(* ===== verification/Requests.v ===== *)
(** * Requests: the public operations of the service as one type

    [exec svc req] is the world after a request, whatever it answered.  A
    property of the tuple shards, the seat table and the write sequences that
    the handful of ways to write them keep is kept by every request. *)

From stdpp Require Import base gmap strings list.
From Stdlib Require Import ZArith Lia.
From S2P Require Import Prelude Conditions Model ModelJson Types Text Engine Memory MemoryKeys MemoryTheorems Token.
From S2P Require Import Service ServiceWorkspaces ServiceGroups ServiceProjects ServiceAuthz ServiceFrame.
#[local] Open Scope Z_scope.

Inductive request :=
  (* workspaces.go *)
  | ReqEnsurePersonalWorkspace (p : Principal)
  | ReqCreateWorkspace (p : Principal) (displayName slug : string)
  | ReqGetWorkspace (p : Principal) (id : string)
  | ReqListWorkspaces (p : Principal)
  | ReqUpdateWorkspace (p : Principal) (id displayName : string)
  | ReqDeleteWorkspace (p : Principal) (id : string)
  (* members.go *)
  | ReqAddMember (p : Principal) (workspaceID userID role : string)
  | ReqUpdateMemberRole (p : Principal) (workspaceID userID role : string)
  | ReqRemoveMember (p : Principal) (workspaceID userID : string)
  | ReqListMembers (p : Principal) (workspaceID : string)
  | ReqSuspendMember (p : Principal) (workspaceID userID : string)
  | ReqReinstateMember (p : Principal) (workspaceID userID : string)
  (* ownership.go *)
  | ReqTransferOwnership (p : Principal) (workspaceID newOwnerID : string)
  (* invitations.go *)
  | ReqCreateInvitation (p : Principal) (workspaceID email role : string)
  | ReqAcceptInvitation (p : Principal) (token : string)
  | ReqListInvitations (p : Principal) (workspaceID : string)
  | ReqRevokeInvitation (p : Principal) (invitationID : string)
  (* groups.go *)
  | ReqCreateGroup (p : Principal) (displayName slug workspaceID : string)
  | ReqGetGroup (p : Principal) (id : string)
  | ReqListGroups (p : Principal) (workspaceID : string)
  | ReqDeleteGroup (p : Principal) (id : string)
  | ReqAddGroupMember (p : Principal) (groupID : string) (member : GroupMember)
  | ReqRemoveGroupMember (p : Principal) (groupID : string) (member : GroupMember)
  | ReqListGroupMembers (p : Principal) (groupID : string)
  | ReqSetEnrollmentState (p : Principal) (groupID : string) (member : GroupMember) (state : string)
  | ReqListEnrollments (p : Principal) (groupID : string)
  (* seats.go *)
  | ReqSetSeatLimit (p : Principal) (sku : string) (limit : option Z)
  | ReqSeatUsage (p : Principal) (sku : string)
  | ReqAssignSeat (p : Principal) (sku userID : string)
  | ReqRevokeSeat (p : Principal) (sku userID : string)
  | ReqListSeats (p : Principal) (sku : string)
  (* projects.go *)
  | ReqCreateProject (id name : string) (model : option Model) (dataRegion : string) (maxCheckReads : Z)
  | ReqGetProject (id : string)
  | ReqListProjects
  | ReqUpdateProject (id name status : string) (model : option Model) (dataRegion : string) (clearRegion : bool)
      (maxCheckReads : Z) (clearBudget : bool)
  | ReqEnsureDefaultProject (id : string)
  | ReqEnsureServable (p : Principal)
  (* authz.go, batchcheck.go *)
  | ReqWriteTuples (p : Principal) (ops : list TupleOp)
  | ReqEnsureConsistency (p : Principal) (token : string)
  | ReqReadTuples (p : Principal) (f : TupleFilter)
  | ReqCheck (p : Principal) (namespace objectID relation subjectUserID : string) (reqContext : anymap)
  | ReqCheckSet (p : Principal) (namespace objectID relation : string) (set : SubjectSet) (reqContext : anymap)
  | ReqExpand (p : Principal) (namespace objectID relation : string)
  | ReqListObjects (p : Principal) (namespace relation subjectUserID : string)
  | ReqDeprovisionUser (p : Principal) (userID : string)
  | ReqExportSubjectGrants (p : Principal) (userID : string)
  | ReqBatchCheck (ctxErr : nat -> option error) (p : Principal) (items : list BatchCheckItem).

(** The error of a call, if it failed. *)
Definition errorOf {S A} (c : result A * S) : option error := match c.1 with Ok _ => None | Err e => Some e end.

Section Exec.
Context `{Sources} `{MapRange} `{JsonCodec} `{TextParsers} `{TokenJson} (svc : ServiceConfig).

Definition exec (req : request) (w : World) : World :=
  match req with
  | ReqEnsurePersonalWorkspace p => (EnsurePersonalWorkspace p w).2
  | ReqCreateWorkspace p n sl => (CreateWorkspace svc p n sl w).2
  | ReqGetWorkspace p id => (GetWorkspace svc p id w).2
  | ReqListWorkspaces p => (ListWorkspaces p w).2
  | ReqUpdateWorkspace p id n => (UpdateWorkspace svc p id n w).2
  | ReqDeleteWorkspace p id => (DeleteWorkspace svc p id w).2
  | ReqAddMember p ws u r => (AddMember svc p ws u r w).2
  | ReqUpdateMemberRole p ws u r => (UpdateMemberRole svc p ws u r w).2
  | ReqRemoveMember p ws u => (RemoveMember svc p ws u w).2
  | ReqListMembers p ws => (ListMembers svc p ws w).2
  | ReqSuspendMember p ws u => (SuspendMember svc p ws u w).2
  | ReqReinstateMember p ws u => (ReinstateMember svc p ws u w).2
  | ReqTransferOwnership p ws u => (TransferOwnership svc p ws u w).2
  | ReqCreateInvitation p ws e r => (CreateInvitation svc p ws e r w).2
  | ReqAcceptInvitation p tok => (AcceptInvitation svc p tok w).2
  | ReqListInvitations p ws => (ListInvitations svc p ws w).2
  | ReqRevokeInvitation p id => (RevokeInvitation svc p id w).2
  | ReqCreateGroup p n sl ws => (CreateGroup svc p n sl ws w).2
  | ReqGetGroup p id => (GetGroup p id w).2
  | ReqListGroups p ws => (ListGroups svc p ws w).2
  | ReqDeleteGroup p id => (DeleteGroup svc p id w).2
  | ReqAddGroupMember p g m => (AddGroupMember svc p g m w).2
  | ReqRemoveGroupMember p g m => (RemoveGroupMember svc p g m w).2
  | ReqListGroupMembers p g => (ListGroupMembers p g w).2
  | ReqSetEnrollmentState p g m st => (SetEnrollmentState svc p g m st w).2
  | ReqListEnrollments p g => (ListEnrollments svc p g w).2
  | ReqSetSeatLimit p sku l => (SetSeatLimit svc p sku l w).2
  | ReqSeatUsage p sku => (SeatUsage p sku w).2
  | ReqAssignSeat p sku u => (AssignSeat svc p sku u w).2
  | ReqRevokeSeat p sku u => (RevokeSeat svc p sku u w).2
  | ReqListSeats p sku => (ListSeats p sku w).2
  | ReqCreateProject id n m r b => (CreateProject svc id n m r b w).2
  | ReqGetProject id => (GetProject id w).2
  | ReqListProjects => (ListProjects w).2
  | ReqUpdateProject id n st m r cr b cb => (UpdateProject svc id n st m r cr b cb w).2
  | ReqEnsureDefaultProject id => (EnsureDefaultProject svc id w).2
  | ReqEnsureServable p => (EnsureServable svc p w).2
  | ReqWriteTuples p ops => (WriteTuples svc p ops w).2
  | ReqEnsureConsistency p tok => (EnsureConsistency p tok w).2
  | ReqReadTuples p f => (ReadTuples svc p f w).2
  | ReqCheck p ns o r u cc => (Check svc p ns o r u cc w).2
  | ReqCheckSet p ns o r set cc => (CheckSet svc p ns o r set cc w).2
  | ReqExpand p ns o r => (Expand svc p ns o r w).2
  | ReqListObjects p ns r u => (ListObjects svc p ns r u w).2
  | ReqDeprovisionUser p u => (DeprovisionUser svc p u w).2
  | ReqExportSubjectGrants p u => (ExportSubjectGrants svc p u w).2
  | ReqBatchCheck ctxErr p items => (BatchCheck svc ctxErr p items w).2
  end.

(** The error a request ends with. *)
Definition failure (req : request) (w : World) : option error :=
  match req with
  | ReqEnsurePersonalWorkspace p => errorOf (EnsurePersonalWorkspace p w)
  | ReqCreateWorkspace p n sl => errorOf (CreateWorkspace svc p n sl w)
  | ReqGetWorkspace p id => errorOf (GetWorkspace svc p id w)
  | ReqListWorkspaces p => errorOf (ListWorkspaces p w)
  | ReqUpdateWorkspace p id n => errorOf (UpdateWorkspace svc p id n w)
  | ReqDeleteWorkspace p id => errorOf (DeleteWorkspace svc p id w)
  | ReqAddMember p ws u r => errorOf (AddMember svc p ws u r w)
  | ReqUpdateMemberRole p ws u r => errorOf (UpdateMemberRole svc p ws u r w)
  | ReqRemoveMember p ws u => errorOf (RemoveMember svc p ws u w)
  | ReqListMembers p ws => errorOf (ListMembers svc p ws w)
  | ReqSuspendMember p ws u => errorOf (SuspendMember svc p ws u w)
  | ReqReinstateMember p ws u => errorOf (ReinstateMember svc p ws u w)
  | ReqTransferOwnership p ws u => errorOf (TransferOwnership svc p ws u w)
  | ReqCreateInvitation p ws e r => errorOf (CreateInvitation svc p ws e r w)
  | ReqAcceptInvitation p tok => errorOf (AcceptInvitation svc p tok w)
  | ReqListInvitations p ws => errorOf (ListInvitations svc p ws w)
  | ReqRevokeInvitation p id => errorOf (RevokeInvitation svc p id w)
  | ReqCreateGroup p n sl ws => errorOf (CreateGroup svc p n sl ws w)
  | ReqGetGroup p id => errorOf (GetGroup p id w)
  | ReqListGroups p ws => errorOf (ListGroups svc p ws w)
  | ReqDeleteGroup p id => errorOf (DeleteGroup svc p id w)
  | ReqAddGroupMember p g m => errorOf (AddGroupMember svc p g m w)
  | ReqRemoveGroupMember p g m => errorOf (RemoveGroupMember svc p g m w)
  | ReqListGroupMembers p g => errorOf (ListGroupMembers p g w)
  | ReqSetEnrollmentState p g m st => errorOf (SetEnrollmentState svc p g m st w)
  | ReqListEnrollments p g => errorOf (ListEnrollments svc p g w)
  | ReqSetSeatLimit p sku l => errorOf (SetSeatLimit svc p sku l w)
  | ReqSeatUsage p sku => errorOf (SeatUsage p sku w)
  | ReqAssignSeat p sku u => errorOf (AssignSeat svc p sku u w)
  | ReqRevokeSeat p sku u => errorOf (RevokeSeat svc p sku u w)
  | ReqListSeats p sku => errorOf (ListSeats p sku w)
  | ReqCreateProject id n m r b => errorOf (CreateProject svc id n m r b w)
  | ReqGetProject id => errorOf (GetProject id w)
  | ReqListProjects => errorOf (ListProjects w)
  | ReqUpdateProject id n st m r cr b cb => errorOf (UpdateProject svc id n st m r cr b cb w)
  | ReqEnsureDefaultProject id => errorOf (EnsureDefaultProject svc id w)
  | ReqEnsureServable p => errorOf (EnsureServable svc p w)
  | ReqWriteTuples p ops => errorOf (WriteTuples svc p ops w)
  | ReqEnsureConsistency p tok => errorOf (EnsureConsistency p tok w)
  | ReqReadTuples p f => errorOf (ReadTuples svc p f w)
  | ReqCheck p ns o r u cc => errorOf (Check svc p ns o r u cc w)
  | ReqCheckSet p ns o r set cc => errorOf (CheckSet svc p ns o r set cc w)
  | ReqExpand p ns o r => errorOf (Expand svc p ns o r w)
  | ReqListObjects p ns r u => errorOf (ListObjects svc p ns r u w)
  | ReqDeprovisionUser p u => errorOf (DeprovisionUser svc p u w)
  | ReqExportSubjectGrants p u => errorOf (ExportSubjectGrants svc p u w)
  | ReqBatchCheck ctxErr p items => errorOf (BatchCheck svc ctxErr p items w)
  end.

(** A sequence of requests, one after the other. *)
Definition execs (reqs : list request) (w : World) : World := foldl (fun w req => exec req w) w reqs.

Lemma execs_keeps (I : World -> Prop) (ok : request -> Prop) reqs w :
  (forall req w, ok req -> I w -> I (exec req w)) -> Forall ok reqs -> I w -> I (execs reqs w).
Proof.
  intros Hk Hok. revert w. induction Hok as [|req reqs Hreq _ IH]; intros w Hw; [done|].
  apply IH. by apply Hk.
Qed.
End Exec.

WHAT THE TASK REQUIRES
In the entries above, one line contains "errorOf (CreateGroup svc p n sl ws w)" and another contains "errorOf (GetProject id w)". Reproduce exactly those two lines and the lines between them, nothing else.

SOLUTION TO THE EXERCISE
  | ReqCreateGroup p n sl ws => errorOf (CreateGroup svc p n sl ws w)
  | ReqGetGroup p id => errorOf (GetGroup p id w)
  | ReqListGroups p ws => errorOf (ListGroups svc p ws w)
  | ReqDeleteGroup p id => errorOf (DeleteGroup svc p id w)
  | ReqAddGroupMember p g m => errorOf (AddGroupMember svc p g m w)
  | ReqRemoveGroupMember p g m => errorOf (RemoveGroupMember svc p g m w)
  | ReqListGroupMembers p g => errorOf (ListGroupMembers p g w)
  | ReqSetEnrollmentState p g m st => errorOf (SetEnrollmentState svc p g m st w)
  | ReqListEnrollments p g => errorOf (ListEnrollments svc p g w)
  | ReqSetSeatLimit p sku l => errorOf (SetSeatLimit svc p sku l w)
  | ReqSeatUsage p sku => errorOf (SeatUsage p sku w)
  | ReqAssignSeat p sku u => errorOf (AssignSeat svc p sku u w)
  | ReqRevokeSeat p sku u => errorOf (RevokeSeat svc p sku u w)
  | ReqListSeats p sku => errorOf (ListSeats p sku w)
  | ReqCreateProject id n m r b => errorOf (CreateProject svc id n m r b w)
  | ReqGetProject id => errorOf (GetProject id w)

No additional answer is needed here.